Hilda obeyed in silence; and climbing into the neat wagon, took her seat and looked about her while Dame Hartley bustled off in search of the station-master. There was not very much to look at at Glenfield station. The low wooden building with its long platform stood on a bare spot of ground, from which the trees all stood back, as if to mark their disapproval of the railway and all that belonged to it. The sandy soil made little attempt to produce vegetation, but put out little humps of rock occasionally, to show what it could do. Behind, a road led off into the woods, hiding itself behind the low-hanging branches of chestnut and maple, ash and linden trees. That was all. Now that the train was gone, the silence was unbroken save by the impatient movements of the old white mare as she shook the flies off and rattled the jingling harness.

Hilda was too weary to think. She had slept little the night before, and the suddenness of the recent changes confused her mind and made her feel as if she were some one else, and not herself at all. She sat patiently, counting half-unconsciously each quiver of Nancy's ears. But now Dame Hartley came bustling back with the station-master, and between the two, Hilda's trunk was hoisted into the cart. Then the good woman climbed in over the wheel, settled her ample person on the seat and gathered up the reins, while the station-master stood smoothing the mare's mane, ready for a parting word of friendly gossip.

"Jacob pooty smart!" he asked, brushing a fly from Nancy's shoulder.

"Only middling," was the reply. "He had a touch o' rheumatiz, that last spell of wet weather, and it seems to hang on, kind of. Ketches him in the joints and the small of his back if he rises up suddin."

"I know! I know!" replied the station-master, with eager interest. "Jest like my spells ketches me; on'y I have it powerful bad acrost my shoulders, too. I been kerryin' a potato in my pocket f'r over and above a week now, and I'm in hopes 't'll cure me."

"A potato in your pocket!" exclaimed Dame Hartley. "Reuel Slocum! what do you mean?"

"Sounds curus, don't it?" returned Mr. Slocum. "But it's a fact that it's a great cure for rheumatiz. A grea-at cure! Why, there's Barzillay Smith, over to Peat's Corner, has kerried a potato in his pocket for five years,—not the same potato, y' know; changes 'em when they begin to sprout,—and he hesn't hed a touch o' rheumatism all that time. Not a touch! tol' me so himself."

"Had he ever hed it before?" asked Dame Hartley.

"I d'no as he hed," said Mr. Slocum, "But his father hed; an' his granf'ther before him. So ye see—"
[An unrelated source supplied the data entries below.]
(** * AMHUB operator console: telemetry normaliser, poller, marker reconciler

    A shallow embedding of the three stateful pieces of the console:

    - [apiService.getProjectTopology] (src/App.tsx, second document): turns
      one upstream topology listing into a list of [Device] records;
    - [App.fetchDevices] (src/App.tsx): one poll cycle, which classifies the
      outcome into the link-health tri-state and publishes the snapshot;
    - the device-marker effect of [MapPicker] (src/components/MapPicker.tsx):
      reconciles the Leaflet marker table against a snapshot.

    JavaScript numbers are IEEE binary64 values, so they are modelled by the
    kernel's primitive floats; [===] on numbers is [PrimFloat.eqb]. *)

From Stdlib Require Import ZArith String Ascii Bool Lia DecimalString.
From Stdlib Require Import PrimFloat SpecFloat FloatOps.
From Stdlib Require FloatAxioms.
From stdpp Require Import gmap strings list.

Set Warnings "-inexact-float,-register-all,-clear-no-such-hyp".


(* ===================================================================== *)
(** * The JavaScript values the code manipulates                          *)
(* ===================================================================== *)

Module JS.

Abbreviation number := float.
(** * viper build script ([build.cjs]): a shallow embedding

    The build script is a Node.js program.  Its own code is short; most of
    what it does is done by calls into the JavaScript language
    ([String.prototype.replace], property assignment on objects, [JSON]),
    into Node's [fs] module and into the packages [glob], [tar] and
    [jsonfile].  The embedding below gives each of these calls the meaning
    its documentation (ECMA-262, the Node.js manual, the packages' READMEs)
    gives it, restricted to the way the script calls it, and then transcribes
    the script's functions [readFile], [genTranslations], [genManifest],
    [genTar], [combine], [run] and [main] on top of them. *)

From Stdlib Require Import NArith Lia Ascii.
From stdpp Require Import gmap strings list fin_maps sorting.

Set Warnings "-register-all".

Open Scope string_scope.
Open Scope list_scope.
Open Scope nat_scope.

(** ** JavaScript strings *)

(** A JavaScript string is a finite sequence of 16-bit code units. *)
Module JsString.

Definition code_unit : Type := N.
Definition jsstring : Type := list code_unit.

(** The code units of a source-text literal. *)
Fixpoint units (s : string) : jsstring :=
  match s with
  | EmptyString => []
  | String a r => N_of_ascii a :: units r
  end.

Definition LF : code_unit := 10%N.
Definition DOLLAR : code_unit := 36%N.      (* $ *)
Definition AMPERSAND : code_unit := 38%N.   (* & *)
Definition APOSTROPHE : code_unit := 39%N.  (* ' *)
Definition BACKTICK : code_unit := 96%N.    (* ` *)

(** [starts_with pat s]: [pat] is a prefix of [s]. *)
Fixpoint starts_with (pat s : jsstring) : bool :=
  match pat, s with
  | [], _ => true
  | _ :: _, [] => false
  | a :: pat', b :: s' => (a =? b)%N && starts_with pat' s'
  end.

(** StringIndexOf(string, searchValue, fromIndex) of ECMA-262, counting from
    [i]: the least index at which [pat] occurs, if any. *)
Fixpoint indexOf_from (s pat : jsstring) (i : nat) : option nat :=
  if starts_with pat s then Some i
  else match s with
       | [] => None
       | _ :: s' => indexOf_from s' pat (S i)
       end.

Definition indexOf (s pat : jsstring) : option nat := indexOf_from s pat 0.

(** GetSubstitution(matched, str, position, captures, namedCaptures,
    replacementTemplate) of ECMA-262 for a string pattern: [captures] is
    empty and [namedCaptures] is undefined.  In the template, [$$] stands for
    a dollar sign, [$&] for the matched substring, [$`] for the part of [str]
    before the match and [$'] for the part after it.  With no captures,
    [$n], [$nn] and [$<] are copied as they are, like a dollar sign followed by
    any other code unit or by nothing. *)
Fixpoint GetSubstitution (matched str : jsstring) (position : nat)
    (template : jsstring) : jsstring :=
  match template with
  | [] => []
  | c :: rest =>
      if (c =? DOLLAR)%N then
        match rest with
        | [] => [DOLLAR]
        | d :: rest' =>
            if (d =? DOLLAR)%N then
              DOLLAR :: GetSubstitution matched str position rest'
            else if (d =? BACKTICK)%N then
              take position str ++ GetSubstitution matched str position rest'
            else if (d =? AMPERSAND)%N then
              matched ++ GetSubstitution matched str position rest'
            else if (d =? APOSTROPHE)%N then
              drop (position + length matched `min` length str) str
                ++ GetSubstitution matched str position rest'
            else
              DOLLAR :: GetSubstitution matched str position rest
        end
      else c :: GetSubstitution matched str position rest
  end.

(** [String.prototype.replace(searchValue, replaceValue)] where both
    arguments are strings: only the first occurrence is replaced, and the
    replacement is the expansion of [replaceValue] by [GetSubstitution]. *)
Definition replace (s searchString replaceValue : jsstring) : jsstring :=
  match indexOf s searchString with
  | None => s
  | Some position =>
      let preceding := take position s in
      let following := drop (position + length searchString) s in
      preceding
        ++ GetSubstitution searchString s position replaceValue
        ++ following
  end.

(** [pat] occurs in [s] at index [i]. *)
Definition occurs_at (pat : jsstring) (i : nat) (s : jsstring) : Prop :=
  ∃ before after, s = before ++ pat ++ after ∧ length before = i.

(** The number of indices at which [pat] occurs in [s]. *)
Fixpoint count_occ (pat s : jsstring) : nat :=
  (if starts_with pat s then 1 else 0) +
  match s with
  | [] => 0
  | _ :: s' => count_occ pat s'
  end.

End JsString.
Export JsString.

(** ** JavaScript values and JSON documents *)

Module JsValue.

(** A Number is an IEEE 754 binary64 value, kept as its 64-bit pattern. *)
Definition number : Type := N.

Definition is_finite (x : number) : bool :=
  negb (N.land (N.shiftr x 52) 2047 =? 2047)%N.

Definition negative_zero : number := N.shiftl 1 63.

(** A JSON document as it stands in a file, after lexing: the members of an
    object are in the order of the text, and a key may occur twice. *)
Inductive json : Type :=
| JNull
| JBool (b : bool)
| JNumber (x : number)
| JString (s : jsstring)
| JArray (items : list json)
| JObject (members : list (string * json)).

(** The values the script handles.  An ordinary object has a prototype slot
    and own properties, kept here in creation order; all of them are writable
    enumerable data properties, as [JSON.parse] and assignment create them. *)
Inductive value : Type :=
| VUndefined
| VNull
| VBool (b : bool)
| VNumber (x : number)
| VString (s : jsstring)
| VArray (items : list value)
| VObject (proto : prototype) (props : list (string * value))
with prototype : Type :=
| ObjectPrototype            (* %Object.prototype%, of [{}] and of parsed objects *)
| NullPrototype
| ValuePrototype (v : value) (* an object or array installed through [__proto__] *).

Definition properties : Type := list (string * value).

Fixpoint get_own {A} (k : string) (props : list (string * A)) : option A :=
  match props with
  | [] => None
  | (k', v) :: rest => if bool_decide (k' = k) then Some v else get_own k rest
  end.

Definition has_own {A} (k : string) (props : list (string * A)) : bool :=
  bool_decide (is_Some (get_own k props)).

(** CreateDataProperty: a new key goes last, an existing key keeps its place
    and takes the new value. *)
Fixpoint define {A} (k : string) (v : A) (props : list (string * A))
    : list (string * A) :=
  match props with
  | [] => [(k, v)]
  | (k', v') :: rest =>
      if bool_decide (k' = k) then (k, v) :: rest
      else (k', v') :: define k v rest
  end.

(** *** Array indices and the order of own property keys *)

Definition digit_of (a : ascii) : option N :=
  let n := N_of_ascii a in
  if (48 <=? n)%N && (n <=? 57)%N then Some (n - 48)%N else None.

Fixpoint decimal_from (acc : N) (s : string) : option N :=
  match s with
  | EmptyString => Some acc
  | String a r =>
      match digit_of a with
      | Some d => decimal_from (10 * acc + d)%N r
      | None => None
      end
  end.

(** An array index is a canonical numeric string (no sign, no leading zero)
    whose value is at most 2^32 - 2. *)
Definition array_index (k : string) : option N :=
  match k with
  | EmptyString => None
  | String a r =>
      if bool_decide (a = "0"%char) && negb (bool_decide (r = EmptyString))
      then None
      else match decimal_from 0 k with
           | Some n => if (n <? 4294967295)%N then Some n else None
           | None => None
           end
  end.

Fixpoint insert_index {A} (n : N) (x : A) (l : list (N * A)) : list (N * A) :=
  match l with
  | [] => [(n, x)]
  | (m, y) :: rest =>
      if (n <? m)%N then (n, x) :: l else (m, y) :: insert_index n x rest
  end.

Definition indexed {A} (props : list (string * A)) : list (N * (string * A)) :=
  foldr (λ kv acc,
           match array_index kv.1 with
           | Some n => insert_index n kv acc
           | None => acc
           end) [] props.

Definition named {A} (props : list (string * A)) : list (string * A) :=
  filter (λ kv, array_index kv.1 = None) props.

(** OrdinaryOwnPropertyKeys: array indices in ascending numeric order, then
    the other keys in the order of their creation. *)
Definition own_properties {A} (props : list (string * A)) : list (string * A) :=
  (snd <$> indexed props) ++ named props.

Definition ownKeys {A} (props : list (string * A)) : list string :=
  fst <$> own_properties props.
But here Hilda uttered a long sigh of weariness and impatience; and Dame Hartley, with a penitent glance at her, bade good-morning to the victim of rheumatism, gave old Nancy a smart slap with the reins, and drove off down the wood-road.

"My dear child," she said to Hilda as they jogged along, "I ought not to have kept you waiting so long, and you tired with your ride in the cars. But Reuel Slocum lives all alone here, and he does enjoy a little chat with an old neighbor more than most folks; so I hope you'll excuse me."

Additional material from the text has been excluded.